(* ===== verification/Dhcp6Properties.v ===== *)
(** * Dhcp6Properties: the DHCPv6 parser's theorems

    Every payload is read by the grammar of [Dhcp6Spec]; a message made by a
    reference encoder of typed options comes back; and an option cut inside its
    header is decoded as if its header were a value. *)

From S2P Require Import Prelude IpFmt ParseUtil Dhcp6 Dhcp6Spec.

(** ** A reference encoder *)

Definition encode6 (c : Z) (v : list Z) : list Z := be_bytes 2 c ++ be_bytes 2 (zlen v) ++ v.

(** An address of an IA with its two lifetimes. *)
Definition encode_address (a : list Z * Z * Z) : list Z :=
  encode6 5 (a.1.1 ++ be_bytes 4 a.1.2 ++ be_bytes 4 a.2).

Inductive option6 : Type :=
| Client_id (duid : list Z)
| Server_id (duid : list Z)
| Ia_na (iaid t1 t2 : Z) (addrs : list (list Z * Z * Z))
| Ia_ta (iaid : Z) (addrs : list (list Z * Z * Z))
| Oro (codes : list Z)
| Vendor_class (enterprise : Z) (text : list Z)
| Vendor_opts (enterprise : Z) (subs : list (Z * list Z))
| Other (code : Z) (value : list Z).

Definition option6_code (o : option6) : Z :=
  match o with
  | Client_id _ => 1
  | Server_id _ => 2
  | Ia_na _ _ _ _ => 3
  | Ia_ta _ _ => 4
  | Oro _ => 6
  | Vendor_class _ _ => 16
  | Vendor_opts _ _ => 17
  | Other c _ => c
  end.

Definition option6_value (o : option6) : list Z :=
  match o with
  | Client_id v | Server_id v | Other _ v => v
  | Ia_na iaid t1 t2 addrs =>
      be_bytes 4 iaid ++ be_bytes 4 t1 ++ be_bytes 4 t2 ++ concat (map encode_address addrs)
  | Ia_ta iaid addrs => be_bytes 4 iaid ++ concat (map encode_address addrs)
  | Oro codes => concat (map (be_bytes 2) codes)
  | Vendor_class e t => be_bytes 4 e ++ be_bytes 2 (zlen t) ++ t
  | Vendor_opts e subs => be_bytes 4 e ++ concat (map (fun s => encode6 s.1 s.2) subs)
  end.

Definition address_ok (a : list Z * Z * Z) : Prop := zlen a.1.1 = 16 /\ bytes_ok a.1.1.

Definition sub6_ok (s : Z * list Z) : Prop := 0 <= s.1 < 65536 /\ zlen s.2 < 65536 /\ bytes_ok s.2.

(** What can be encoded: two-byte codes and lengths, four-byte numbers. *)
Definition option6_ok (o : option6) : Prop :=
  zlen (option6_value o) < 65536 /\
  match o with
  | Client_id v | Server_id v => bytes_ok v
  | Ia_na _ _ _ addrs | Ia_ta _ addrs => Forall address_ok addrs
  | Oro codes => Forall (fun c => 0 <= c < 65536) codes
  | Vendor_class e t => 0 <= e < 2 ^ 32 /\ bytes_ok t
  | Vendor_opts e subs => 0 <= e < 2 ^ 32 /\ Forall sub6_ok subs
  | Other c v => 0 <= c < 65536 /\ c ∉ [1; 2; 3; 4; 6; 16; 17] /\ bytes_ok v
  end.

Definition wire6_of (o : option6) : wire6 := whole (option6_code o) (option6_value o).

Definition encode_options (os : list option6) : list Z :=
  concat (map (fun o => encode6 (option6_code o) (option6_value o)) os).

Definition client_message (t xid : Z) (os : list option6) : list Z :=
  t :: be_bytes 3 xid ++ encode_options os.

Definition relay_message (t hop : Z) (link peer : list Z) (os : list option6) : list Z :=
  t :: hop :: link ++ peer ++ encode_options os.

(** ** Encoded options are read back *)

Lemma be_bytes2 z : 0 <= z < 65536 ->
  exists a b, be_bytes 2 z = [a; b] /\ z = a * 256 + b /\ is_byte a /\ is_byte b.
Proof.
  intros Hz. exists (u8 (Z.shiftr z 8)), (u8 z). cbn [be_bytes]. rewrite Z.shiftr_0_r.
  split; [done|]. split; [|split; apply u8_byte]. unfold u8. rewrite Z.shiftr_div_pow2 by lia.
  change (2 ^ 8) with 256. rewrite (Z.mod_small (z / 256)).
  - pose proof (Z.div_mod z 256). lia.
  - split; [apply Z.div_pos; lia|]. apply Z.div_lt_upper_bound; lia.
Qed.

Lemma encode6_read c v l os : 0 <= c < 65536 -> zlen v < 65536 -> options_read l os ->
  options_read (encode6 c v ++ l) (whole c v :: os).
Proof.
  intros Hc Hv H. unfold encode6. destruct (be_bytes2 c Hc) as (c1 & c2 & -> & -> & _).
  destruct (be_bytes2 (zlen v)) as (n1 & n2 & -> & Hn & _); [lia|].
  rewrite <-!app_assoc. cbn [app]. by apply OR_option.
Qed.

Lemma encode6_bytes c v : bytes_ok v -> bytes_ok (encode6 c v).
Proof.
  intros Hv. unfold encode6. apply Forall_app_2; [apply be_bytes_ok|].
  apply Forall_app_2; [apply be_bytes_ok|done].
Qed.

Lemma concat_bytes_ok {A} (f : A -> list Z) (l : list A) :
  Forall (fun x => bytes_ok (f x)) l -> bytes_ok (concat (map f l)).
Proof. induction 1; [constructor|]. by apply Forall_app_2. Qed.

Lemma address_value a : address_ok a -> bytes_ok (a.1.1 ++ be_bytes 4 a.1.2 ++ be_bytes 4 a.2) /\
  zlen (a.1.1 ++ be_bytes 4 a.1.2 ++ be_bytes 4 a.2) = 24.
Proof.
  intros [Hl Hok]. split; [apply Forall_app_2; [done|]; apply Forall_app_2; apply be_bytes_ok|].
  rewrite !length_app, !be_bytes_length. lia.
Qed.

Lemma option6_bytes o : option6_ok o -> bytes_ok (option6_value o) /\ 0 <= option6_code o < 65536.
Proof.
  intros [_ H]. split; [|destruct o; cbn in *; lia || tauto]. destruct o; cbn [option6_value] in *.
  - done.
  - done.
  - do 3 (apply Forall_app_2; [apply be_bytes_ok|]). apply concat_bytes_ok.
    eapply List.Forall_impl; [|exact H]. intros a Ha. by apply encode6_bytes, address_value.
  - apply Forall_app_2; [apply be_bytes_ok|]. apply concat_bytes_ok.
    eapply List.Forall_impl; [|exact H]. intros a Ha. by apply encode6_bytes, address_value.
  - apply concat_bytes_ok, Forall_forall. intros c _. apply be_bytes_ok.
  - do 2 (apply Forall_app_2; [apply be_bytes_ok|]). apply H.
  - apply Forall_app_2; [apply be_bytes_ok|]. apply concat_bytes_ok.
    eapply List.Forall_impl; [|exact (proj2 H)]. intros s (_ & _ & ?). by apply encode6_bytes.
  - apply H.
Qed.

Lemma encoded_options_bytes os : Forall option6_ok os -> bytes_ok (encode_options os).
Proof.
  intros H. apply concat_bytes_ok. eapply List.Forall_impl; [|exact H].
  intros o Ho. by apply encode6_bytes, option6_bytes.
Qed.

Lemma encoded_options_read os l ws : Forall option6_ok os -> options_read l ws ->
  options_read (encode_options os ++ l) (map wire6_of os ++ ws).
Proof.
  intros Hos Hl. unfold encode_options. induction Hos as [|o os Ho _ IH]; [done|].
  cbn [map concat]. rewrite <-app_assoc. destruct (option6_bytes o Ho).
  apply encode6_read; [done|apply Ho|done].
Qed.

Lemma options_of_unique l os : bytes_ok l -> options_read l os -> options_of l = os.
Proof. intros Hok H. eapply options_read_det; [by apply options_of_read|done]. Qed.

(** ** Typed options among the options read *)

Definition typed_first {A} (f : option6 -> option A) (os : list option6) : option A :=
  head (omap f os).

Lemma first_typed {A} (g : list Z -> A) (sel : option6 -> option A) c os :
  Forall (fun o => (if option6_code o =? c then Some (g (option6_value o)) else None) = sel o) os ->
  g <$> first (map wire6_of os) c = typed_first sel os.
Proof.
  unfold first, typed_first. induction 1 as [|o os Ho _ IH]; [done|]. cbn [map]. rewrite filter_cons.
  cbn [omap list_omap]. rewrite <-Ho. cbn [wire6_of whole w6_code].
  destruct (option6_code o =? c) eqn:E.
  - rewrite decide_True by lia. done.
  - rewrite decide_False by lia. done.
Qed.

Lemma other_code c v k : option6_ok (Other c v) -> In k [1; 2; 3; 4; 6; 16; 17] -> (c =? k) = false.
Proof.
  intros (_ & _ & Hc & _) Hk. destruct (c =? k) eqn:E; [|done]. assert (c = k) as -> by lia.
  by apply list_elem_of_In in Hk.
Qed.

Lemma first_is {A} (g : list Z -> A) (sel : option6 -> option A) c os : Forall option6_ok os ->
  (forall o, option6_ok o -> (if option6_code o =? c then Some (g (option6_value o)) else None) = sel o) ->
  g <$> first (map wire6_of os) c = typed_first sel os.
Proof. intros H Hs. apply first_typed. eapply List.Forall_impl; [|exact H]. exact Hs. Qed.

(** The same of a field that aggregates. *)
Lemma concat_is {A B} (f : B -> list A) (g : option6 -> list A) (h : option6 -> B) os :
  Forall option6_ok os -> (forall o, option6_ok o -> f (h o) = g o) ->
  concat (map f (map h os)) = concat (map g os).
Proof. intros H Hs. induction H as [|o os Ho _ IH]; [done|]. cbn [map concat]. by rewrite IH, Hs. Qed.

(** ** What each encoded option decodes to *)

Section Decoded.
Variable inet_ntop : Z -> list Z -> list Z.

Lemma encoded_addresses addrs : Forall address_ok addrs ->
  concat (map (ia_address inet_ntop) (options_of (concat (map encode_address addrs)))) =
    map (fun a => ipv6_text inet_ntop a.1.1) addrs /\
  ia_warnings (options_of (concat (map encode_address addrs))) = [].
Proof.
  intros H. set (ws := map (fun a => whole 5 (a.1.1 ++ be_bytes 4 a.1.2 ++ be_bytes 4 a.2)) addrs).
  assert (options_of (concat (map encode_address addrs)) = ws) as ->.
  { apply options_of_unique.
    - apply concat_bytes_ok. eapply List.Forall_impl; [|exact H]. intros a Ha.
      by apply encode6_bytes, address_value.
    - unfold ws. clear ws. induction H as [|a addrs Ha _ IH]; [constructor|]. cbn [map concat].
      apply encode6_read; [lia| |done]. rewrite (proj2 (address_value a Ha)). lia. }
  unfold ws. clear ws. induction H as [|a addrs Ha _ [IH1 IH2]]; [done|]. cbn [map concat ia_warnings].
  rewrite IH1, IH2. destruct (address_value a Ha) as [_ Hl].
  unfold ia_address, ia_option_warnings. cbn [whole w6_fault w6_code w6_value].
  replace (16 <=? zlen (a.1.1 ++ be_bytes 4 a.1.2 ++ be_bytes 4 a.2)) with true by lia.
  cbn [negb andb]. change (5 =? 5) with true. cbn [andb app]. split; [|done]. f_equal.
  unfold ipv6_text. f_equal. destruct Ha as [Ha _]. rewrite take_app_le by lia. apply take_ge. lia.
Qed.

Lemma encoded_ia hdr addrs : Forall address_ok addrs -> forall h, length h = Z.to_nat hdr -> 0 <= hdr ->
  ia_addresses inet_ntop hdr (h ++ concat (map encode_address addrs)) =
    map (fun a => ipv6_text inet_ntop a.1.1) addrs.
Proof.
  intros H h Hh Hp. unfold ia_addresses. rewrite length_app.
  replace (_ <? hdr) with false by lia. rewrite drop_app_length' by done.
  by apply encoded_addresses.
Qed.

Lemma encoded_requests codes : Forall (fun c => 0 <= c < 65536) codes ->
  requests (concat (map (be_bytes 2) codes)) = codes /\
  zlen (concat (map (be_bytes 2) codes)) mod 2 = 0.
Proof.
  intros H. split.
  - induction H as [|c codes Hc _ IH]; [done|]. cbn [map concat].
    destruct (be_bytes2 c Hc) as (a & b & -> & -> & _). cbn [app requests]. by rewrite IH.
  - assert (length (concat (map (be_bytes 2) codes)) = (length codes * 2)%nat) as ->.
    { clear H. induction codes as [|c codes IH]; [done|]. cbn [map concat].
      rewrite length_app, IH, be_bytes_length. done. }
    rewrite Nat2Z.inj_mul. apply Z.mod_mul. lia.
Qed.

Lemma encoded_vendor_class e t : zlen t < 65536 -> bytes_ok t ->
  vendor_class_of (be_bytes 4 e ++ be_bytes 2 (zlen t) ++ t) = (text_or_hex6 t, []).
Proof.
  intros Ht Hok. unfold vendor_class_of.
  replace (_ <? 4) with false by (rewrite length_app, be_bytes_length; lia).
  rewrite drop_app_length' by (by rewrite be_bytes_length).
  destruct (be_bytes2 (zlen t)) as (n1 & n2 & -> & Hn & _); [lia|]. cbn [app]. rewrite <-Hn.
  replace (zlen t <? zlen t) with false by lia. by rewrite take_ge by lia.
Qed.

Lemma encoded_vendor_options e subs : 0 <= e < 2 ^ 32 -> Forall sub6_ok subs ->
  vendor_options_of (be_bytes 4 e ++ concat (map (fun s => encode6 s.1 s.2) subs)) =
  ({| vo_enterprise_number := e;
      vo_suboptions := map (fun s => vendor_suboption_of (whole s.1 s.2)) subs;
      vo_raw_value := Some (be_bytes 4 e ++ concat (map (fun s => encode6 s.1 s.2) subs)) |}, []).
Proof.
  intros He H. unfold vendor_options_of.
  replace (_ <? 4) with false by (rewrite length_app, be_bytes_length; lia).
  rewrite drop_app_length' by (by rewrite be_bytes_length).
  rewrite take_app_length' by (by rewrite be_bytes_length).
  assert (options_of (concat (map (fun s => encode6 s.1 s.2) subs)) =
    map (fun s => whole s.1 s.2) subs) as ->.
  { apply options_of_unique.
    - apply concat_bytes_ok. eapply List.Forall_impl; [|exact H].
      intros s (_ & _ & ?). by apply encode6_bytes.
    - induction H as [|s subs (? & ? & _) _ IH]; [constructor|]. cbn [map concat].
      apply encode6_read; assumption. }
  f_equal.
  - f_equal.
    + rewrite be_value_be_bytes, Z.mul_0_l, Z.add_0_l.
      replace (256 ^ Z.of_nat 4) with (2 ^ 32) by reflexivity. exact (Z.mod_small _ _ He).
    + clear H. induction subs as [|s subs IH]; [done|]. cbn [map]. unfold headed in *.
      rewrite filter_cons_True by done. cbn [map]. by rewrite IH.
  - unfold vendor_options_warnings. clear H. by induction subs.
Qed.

• • •

§ Task statement
The lines you need are those with the word "back"; list them from the entries.

§ Answer section
    reference encoder of typed options comes back; and an option cut inside its
(** ** Encoded options are read back *)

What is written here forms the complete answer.